PROBLEM STATEMENT: Please give back, word for word, each line from the start of the entries through the one in which "Proof. split; [done|]." is found.

STORED DATA:
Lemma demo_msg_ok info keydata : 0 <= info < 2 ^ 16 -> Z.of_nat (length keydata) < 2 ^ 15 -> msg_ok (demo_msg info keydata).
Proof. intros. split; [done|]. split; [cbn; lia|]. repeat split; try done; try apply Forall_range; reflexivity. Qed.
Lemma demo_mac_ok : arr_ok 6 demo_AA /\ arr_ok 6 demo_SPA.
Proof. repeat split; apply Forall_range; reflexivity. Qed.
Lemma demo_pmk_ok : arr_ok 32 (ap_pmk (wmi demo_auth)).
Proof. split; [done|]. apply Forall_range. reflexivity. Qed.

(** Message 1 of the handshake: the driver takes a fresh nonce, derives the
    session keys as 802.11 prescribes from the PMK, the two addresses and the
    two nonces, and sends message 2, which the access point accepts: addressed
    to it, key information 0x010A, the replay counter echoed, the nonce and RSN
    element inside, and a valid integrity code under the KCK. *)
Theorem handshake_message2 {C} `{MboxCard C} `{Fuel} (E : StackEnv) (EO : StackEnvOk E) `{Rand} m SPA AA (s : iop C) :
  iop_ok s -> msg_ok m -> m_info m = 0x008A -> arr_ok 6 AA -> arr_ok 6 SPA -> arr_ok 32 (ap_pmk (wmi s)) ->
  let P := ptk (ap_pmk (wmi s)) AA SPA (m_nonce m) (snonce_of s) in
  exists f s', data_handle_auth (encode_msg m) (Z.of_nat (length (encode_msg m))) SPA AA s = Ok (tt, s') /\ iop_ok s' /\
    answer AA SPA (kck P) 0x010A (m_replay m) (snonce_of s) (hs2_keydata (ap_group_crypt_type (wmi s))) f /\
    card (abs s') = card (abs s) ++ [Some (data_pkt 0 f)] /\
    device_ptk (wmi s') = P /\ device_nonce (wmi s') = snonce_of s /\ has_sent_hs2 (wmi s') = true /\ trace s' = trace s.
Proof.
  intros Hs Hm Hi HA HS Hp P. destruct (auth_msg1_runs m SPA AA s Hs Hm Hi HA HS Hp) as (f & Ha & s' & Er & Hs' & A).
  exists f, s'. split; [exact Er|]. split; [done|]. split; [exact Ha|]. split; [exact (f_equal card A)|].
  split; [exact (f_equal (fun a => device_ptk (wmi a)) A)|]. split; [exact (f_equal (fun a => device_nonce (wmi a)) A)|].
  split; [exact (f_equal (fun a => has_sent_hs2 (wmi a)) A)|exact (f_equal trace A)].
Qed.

ANSWER SECTION:
Lemma demo_msg_ok info keydata : 0 <= info < 2 ^ 16 -> Z.of_nat (length keydata) < 2 ^ 15 -> msg_ok (demo_msg info keydata).
Proof. intros. split; [done|]. split; [cbn; lia|]. repeat split; try done; try apply Forall_range; reflexivity. Qed.
Lemma demo_mac_ok : arr_ok 6 demo_AA /\ arr_ok 6 demo_SPA.
Proof. repeat split; apply Forall_range; reflexivity. Qed.
Lemma demo_pmk_ok : arr_ok 32 (ap_pmk (wmi demo_auth)).
Proof. split; [done|]. apply Forall_range. reflexivity. Qed.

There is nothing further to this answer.